Тут-то он заметил свет, проникавший из-под двери столовой. Он подумал о том, что не мешало бы напомнить Мэри о том, что слуги забывчивы. Он открыл дверь в столовую, и душа его ушла в пятки. Даже в спящем виде Джошуа являл собою омерзительное и устрашающее зрелище. Герберт Фейл решил, что самым правильным будет закрыть дверь как можно тише, чтобы не разбудить вора, и затем привести полицейских. Но в этот момент Джошуа пробудился, увидел хозяина дома и, пошатываясь, встал.
Строго говоря, Джошуа был сильно нетрезвым. Но он попытался собраться с мыслями и наспех сочинил историю, которая, на его вкус, звучала вполне убедительно.
— Простите, хозяин, — начал врать Джошуа. — Я ошибся. Я обедал с парочкой джентльменов. Мы отмечали день рождения — понимаете, девушка, то-се, — и я заблудился. Наверно, положил не те ключи в карман, а поезд провез меня мимо моей станции и…
Джошуа вдруг замолчал. Он сообразил, что хозяин явно испугался больше, чем он сам. Он сиганул к двери, преградил дорогу Герберту Фейлу и заговорил уже другим тоном.
— Живо гони часы и деньги. Иначе печенку вырежу, — сказал Джошуа, угрожая хозяину столовым ножом.
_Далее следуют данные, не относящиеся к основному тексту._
Lemma resolve_supplier (n : N) (rest : string) :
  resolve ("suppliers/" ++ str_N n ++ String "/" rest)
  = match match_route [Literal "/"] (String "/" rest),
          match_route [Literal "/edit/"] (String "/" rest),
          match_route [Literal "/delete/"] (String "/" rest) with
    | Some kw, _, _ =>
        Some (path [Literal "suppliers/"; IntConverter "pk"; Literal "/"]
                   "SupplierDetailView" true "supplier_detail", ("pk", n) :: kw)
    | None, Some kw, _ =>
        Some (path [Literal "suppliers/"; IntConverter "pk"; Literal "/edit/"]
                   "SupplierUpdateView" true "supplier_update", ("pk", n) :: kw)
    | None, None, Some kw =>
        Some (path [Literal "suppliers/"; IntConverter "pk"; Literal "/delete/"]
                   "SupplierDeleteView" true "supplier_delete", ("pk", n) :: kw)
    | None, None, None => None
    end.
Proof.
  unfold resolve, urlpatterns.
  do 6 (rewrite resolve_in_miss by reflexivity).
  rewrite resolve_in_miss by apply (match_route_digits_end n).
  rewrite resolve_in_miss by apply (match_route_add n).
  cbn [resolve_in route].
  rewrite !supplier_route_match.
  destruct (match_route [Literal "/"] (String "/" rest)); [reflexivity |].
  destruct (match_route [Literal "/edit/"] (String "/" rest)); [reflexivity |].
  cbn [option_map].
  destruct (match_route [Literal "/delete/"] (String "/" rest)); reflexivity.
Qed.
Lemma reverse_in_cons (u : URLPattern) (patterns : list URLPattern) (nm : string)
  (kwargs : list (string * N)) :
  reverse_in (u :: patterns) nm kwargs
  = if String.eqb (name u) nm then
      match build (route u) kwargs with
      | Some p => Some p
      | None => reverse_in patterns nm kwargs
      end
    else reverse_in patterns nm kwargs.
Proof. reflexivity. Qed.

Lemma reverse_in_absent (patterns : list URLPattern) (nm : string)
  (kwargs : list (string * N)) :
  forallb (fun u => negb (String.eqb (name u) nm)) patterns = true ->
  reverse_in patterns nm kwargs = None.
Proof.
  induction patterns as [| u patterns IH]; cbn [forallb reverse_in]; [reflexivity |].
  intros Hall. apply andb_prop in Hall as [Hu Hall].
  apply negb_true_iff in Hu. rewrite Hu. now apply IH.
Qed.

Ltac literal_route :=
  match goal with
  | kwargs : list (string * N) |- _ =>
      destruct kwargs as [| [? ?] ?]; cbn [build option_map]; [| discriminate]
  end;
  intros [= <-]; eexists; split; [| split]; cycle 2;
  [ vm_compute; reflexivity | cbn [In]; tauto | reflexivity ].

Ltac int_route rest :=
  match goal with
  | kwargs : list (string * N) |- _ =>
      destruct kwargs as [| [key n] [| ? ?]]; cbn [build option_map]; try discriminate
  end;
  match goal with
  | |- context [String.eqb ?key "pk"] =>
      destruct (String.eqb_spec key "pk") as [-> |]; cbn [option_map]; [| discriminate]
  end;
  intros [= <-]; eexists; split; [| split]; cycle 2;
  [ match goal with
    | |- context [str_N ?n] =>
        match goal with
        | |- resolve _ = ?rhs =>
            change (resolve ("suppliers/" ++ str_N n ++ String "/" rest) = rhs)
        end;
        rewrite resolve_supplier; reflexivity
    end
  | cbn [In]; tauto | reflexivity ].

(** Takes the first pattern left: the name asked for is its name, and no
    later pattern has it, or the search goes on. *)
Ltac next_route tac :=
  rewrite reverse_in_cons; cbn [name route];
  match goal with
  | |- context [String.eqb ?a ?nm] => destruct (String.eqb_spec a nm) as [<- | _]
  end; [rewrite reverse_in_absent by reflexivity; tac |].

(** X18. Reversing a route name and resolving the path it gives come
    back to the same route with the same arguments: whenever [reverse]
    finds a path for a name and keyword arguments, [resolve] sends that
    path to a pattern of that name with those arguments.  No route of the
    file is hidden behind an earlier one; [suppliers/add/] in particular
    is not taken for a supplier key. *)
Theorem reverse_then_resolve (nm : string) (kwargs : list (string * N)) (p : string) :
  reverse nm kwargs = Some p ->
  exists u, In u urlpatterns /\ name u = nm /\ resolve p = Some (u, kwargs).
Proof.
  unfold reverse, urlpatterns.
  next_route literal_route. next_route literal_route. next_route literal_route.
  next_route literal_route. next_route literal_route. next_route literal_route.
  next_route literal_route. next_route literal_route.
  next_route ltac:(int_route EmptyString).
  next_route ltac:(int_route "edit/").
  next_route ltac:(int_route "delete/").
  next_route literal_route.
  discriminate.
Qed.
Definition hdr_chksum (buf : list byte) : list byte := skipn 148 buf.

Definition hdr_typeflag (buf : list byte) : byte := nth 156 buf NUL.

Definition hdr_linkname (buf : list byte) : list byte := skipn 157 buf.

Definition hdr_magic (buf : list byte) : list byte := skipn 257 buf.

Definition hdr_version (buf : list byte) : list byte := skipn 263 buf.

(** Modelled from the spec: the type flags and the magic and version tokens
    of [lib_tar.h]; section 6 of the specification gives the tokens, the
    flags are the characters of POSIX ustar: '0' and NUL for a regular file,
    '2' for a symbolic link, '5' for a directory. *)
Definition REGTYPE : byte := x30.

Definition AREGTYPE : byte := x00.

Definition SYMTYPE : byte := x32.

Definition DIRTYPE : byte := x35.

Definition TMAGIC : list byte := list_byte_of_string "ustar".

Definition TMAGLEN : nat := 6.

Definition TVERSION : list byte := list_byte_of_string "00".

Definition TVERSLEN : nat := 2.

Definition is_space (b : byte) : bool :=
  match b with
  | x20 | x09 | x0a | x0b | x0c | x0d => true
  | _ => false
  end.

Definition octal_digit (b : byte) : option Z :=
  if (48 <=? uchar b) && (uchar b <=? 55) then Some (uchar b - 48) else None.

Fixpoint skip_spaces (p : list byte) : list byte :=
  match p with
  | b :: p' => if is_space b then skip_spaces p' else p
  | [] => []
  end.

Fixpoint octal_digits (acc : Z) (p : list byte) : Z :=
  match p with
  | b :: p' =>
      match octal_digit b with
      | Some d => octal_digits (acc * 8 + d) p'
      | None => acc
      end
  | [] => acc
  end.

(** Modelled from the spec: the macro [TAR_INT] of [lib_tar.h], which is not
    among the sources.  Section 4.1: numeric fields are parsed as octal
    ASCII, ignoring leading and trailing whitespace and a trailing null.  The
    value is a [long]; digits beyond its range saturate it. *)
Definition TAR_INT (p : list byte) : Z :=
  Z.min LONG_MAX (octal_digits 0 (skip_spaces p)).

(** ** [check_end] and [next_header] *)

(** [checksum += c] on an [int]. *)
Definition add_chars (bs : list byte) : Z :=
  fold_left (fun acc b => to_int (acc + schar b)) bs 0.

(** Lines 240-258.  The answer is [None] when the [read] was short: the sum
    then runs over bytes of [header_next_header] that nothing has written.
    The position is defined in every case. *)
Definition check_end (fd : fd_state) : option bool * fd_state :=
  let (bs, fd1) := read fd 1024 in
  let fd2 := lseek_cur fd1 (-1024) in
  if (List.length bs =? 1024)%nat
  then (Some (add_chars bs =? 0), fd2)
  else (None, fd2).

(** Lines 266-278; [next] is an [int]. *)
Definition next_header (header : list byte) : Z :=
  let next := to_int (Z.quot (TAR_INT (hdr_size header)) 512) in
  let next :=
    if negb (Z.rem (TAR_INT (hdr_size header)) 512 =? 0)
    then to_int (next + 1)
    else next in
  to_int (next * 512).

(** ** [check_archive] (lines 295-348) *)

(** The checksum loop: the bytes of the header, the eight of the checksum
    field counted as spaces. *)
Fixpoint checksum_loop (i : Z) (bs : list byte) (checksum : Z) : Z :=
  match bs with
  | [] => checksum
  | b :: bs' =>
      checksum_loop (i + 1) bs'
        (if (i <? 148) || (i >? 155)
         then to_int (checksum + schar b)
         else to_int (checksum + 32))
  end.

Definition header_checksum (buf : list byte) : Z := checksum_loop 0 buf 0.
Мистер Фейл отступил в безопасную позицию за обеденный стол, одной рукой прижимая карман с часами, четырьмя пенсами и связкой ключей, заманчиво звенящих в кармане его брюк, и забормотал:
— Так, спокойно, спокойно. Правильно…
Джошуа размахивал ножом, с трудом держась на ногах. В качестве опоры он попытался использовать край стола, но вместо этого оперся на край подноса с виски и бокалами, поднос свалился, и Джошуа, не удержавшись на ногах, рухнул сверху. Его и без того непривлекательное лицо украсилось порезами во многих местах, а от грохота проснулся мирно дремавший на лестничной площадке шпиц и затявкал:
— Тяв! Тяв! Тяв!
Не зря собаку часто выгуливали — и слугам полезно, и шпицу приятно! И теперь шпиц готов был услужить самому мистеру Фейлу. Поистине собака — друг человека.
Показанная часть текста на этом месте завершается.